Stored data
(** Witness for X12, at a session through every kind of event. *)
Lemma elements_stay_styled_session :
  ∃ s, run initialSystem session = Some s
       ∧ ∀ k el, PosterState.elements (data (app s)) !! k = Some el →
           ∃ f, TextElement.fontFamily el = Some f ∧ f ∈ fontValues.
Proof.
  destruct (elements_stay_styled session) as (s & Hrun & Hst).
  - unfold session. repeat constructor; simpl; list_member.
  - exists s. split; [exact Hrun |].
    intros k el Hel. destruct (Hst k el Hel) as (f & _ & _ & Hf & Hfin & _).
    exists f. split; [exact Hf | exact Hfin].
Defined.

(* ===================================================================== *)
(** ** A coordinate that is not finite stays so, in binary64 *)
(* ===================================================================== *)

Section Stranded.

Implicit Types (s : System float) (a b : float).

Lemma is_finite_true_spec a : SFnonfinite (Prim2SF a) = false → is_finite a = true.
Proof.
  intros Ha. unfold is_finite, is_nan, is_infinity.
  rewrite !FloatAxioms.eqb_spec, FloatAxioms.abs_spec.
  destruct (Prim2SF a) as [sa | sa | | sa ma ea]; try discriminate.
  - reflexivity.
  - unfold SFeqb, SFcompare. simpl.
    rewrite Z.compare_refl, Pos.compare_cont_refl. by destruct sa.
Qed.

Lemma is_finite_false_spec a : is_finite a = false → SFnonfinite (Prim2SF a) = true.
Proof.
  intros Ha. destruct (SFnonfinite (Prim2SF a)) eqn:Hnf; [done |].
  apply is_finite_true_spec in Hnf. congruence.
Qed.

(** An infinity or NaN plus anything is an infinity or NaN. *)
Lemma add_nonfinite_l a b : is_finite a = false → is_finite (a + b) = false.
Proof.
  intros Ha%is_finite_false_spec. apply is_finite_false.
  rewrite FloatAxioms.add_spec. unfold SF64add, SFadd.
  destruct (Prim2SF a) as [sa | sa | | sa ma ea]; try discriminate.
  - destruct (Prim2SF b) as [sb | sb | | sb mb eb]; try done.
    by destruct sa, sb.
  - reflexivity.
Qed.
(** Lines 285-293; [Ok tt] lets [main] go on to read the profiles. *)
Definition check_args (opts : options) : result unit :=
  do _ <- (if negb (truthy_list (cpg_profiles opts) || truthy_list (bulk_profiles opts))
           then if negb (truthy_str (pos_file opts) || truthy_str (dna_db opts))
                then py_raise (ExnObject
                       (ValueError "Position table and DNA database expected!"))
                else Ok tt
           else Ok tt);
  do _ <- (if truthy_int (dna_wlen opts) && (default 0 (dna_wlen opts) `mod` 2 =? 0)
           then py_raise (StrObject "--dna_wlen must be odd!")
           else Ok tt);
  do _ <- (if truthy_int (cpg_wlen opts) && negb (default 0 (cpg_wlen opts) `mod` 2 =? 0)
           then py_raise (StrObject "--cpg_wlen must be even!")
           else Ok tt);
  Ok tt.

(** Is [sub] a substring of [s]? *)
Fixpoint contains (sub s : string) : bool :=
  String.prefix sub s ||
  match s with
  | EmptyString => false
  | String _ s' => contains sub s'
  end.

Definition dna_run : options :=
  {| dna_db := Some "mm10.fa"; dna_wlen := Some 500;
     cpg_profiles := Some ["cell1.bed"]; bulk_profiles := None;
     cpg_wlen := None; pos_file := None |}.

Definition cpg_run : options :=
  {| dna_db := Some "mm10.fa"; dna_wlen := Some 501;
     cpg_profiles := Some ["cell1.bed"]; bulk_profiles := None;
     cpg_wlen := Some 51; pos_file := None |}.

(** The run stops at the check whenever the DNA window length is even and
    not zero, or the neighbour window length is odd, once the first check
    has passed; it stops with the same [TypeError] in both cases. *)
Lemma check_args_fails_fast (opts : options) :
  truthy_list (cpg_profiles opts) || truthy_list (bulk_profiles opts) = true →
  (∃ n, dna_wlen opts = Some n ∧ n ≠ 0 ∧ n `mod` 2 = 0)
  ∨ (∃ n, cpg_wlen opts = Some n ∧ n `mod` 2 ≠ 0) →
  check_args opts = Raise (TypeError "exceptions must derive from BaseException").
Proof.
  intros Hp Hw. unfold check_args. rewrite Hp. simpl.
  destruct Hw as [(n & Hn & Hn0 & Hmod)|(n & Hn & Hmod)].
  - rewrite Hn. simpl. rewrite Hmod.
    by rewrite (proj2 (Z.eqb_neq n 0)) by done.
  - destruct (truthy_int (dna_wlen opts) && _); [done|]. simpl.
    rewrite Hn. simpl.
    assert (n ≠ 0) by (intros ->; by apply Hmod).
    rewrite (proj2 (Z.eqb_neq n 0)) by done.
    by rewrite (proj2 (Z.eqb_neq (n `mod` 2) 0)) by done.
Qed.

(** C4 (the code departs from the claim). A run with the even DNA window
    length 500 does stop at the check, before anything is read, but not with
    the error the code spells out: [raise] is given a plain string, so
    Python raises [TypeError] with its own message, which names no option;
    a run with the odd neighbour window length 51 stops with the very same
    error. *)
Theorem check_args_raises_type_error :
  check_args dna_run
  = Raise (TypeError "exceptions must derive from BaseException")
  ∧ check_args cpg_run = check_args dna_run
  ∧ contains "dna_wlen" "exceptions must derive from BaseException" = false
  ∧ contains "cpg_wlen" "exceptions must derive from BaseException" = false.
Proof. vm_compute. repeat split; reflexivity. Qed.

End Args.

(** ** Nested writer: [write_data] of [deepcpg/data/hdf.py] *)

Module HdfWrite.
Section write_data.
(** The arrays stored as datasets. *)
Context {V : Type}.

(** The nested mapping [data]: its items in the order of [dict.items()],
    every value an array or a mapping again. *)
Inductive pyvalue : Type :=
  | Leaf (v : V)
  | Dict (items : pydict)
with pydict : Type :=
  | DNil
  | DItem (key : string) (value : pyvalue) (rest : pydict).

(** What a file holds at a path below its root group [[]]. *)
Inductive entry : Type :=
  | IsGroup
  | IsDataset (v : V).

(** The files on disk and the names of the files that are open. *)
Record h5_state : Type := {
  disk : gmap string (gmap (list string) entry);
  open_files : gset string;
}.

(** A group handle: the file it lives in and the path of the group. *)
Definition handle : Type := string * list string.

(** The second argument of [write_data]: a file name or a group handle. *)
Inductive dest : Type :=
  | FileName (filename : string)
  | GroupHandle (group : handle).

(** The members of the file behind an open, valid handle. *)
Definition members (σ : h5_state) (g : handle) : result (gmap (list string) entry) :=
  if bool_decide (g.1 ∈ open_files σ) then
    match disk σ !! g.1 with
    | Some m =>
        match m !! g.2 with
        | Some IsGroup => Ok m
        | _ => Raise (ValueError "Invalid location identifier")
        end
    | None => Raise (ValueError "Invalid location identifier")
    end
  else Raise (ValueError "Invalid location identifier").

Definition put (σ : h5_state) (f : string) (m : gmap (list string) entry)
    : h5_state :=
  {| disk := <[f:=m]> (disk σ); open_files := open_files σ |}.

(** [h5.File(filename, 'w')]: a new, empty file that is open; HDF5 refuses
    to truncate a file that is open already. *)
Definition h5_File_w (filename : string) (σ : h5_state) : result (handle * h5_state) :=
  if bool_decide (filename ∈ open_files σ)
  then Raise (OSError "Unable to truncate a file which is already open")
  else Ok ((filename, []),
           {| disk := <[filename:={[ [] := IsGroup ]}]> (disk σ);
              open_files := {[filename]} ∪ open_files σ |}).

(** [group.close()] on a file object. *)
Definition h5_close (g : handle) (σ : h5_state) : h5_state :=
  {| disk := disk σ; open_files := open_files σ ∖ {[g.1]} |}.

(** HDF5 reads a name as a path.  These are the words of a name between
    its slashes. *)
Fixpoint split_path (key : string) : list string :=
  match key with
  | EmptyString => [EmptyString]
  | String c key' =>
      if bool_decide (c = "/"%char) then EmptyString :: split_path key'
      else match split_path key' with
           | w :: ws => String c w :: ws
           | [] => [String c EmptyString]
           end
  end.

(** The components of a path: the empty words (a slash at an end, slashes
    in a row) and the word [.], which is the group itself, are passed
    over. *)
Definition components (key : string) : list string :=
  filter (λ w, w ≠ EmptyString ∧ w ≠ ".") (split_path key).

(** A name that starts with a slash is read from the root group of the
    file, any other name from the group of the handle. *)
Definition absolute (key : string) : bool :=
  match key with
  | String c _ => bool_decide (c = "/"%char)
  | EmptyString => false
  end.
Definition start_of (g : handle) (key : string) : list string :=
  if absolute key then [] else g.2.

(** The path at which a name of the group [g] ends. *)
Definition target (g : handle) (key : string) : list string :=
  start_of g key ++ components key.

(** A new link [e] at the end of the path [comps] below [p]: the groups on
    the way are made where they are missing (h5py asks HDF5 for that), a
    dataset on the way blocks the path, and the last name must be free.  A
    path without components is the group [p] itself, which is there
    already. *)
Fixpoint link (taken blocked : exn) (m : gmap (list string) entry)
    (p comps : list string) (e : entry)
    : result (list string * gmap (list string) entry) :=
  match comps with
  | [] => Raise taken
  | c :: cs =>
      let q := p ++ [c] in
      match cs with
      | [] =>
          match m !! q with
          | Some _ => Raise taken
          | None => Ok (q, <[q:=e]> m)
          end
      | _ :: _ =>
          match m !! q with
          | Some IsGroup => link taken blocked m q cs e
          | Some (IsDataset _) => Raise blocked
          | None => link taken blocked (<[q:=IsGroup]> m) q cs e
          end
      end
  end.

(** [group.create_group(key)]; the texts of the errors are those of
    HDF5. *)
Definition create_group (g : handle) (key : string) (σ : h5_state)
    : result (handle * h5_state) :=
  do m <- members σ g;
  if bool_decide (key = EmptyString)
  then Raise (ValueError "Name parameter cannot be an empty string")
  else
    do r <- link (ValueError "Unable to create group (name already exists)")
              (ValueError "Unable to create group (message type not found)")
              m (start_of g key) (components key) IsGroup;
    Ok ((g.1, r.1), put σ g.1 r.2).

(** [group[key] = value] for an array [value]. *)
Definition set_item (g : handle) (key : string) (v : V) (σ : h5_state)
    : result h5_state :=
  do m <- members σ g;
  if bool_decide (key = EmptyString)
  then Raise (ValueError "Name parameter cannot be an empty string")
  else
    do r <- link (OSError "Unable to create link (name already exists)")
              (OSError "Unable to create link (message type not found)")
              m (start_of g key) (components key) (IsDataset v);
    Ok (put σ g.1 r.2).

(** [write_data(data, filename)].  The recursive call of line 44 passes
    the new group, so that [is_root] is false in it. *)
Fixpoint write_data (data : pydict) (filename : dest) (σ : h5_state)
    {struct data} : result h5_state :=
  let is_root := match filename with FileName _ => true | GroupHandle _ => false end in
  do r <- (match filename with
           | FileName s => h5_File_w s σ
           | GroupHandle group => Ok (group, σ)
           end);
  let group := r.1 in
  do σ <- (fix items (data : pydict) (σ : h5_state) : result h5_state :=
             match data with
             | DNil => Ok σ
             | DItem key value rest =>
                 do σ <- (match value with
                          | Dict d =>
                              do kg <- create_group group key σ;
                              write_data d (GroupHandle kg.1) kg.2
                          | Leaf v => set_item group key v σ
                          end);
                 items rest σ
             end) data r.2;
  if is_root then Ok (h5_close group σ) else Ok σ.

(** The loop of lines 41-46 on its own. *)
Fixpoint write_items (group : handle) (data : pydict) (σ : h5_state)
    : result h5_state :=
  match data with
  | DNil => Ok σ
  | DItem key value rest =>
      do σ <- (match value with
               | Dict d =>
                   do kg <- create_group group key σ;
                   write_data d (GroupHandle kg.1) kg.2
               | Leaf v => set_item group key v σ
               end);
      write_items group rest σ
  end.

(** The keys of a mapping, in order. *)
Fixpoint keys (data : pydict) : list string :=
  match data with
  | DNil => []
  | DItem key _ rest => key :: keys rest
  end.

Activity: As the answer, set down only the lines from the data above between the one holding "FileName (filename : string)" and the one holding "(** [group.close()] on a file object. *)", inclusive, exactly as they read.

Task solution:
  | FileName (filename : string)
  | GroupHandle (group : handle).

(** The members of the file behind an open, valid handle. *)
Definition members (σ : h5_state) (g : handle) : result (gmap (list string) entry) :=
  if bool_decide (g.1 ∈ open_files σ) then
    match disk σ !! g.1 with
    | Some m =>
        match m !! g.2 with
        | Some IsGroup => Ok m
        | _ => Raise (ValueError "Invalid location identifier")
        end
    | None => Raise (ValueError "Invalid location identifier")
    end
  else Raise (ValueError "Invalid location identifier").

Definition put (σ : h5_state) (f : string) (m : gmap (list string) entry)
    : h5_state :=
  {| disk := <[f:=m]> (disk σ); open_files := open_files σ |}.

(** [h5.File(filename, 'w')]: a new, empty file that is open; HDF5 refuses
    to truncate a file that is open already. *)
Definition h5_File_w (filename : string) (σ : h5_state) : result (handle * h5_state) :=
  if bool_decide (filename ∈ open_files σ)
  then Raise (OSError "Unable to truncate a file which is already open")
  else Ok ((filename, []),
           {| disk := <[filename:={[ [] := IsGroup ]}]> (disk σ);
              open_files := {[filename]} ∪ open_files σ |}).

(** [group.close()] on a file object. *)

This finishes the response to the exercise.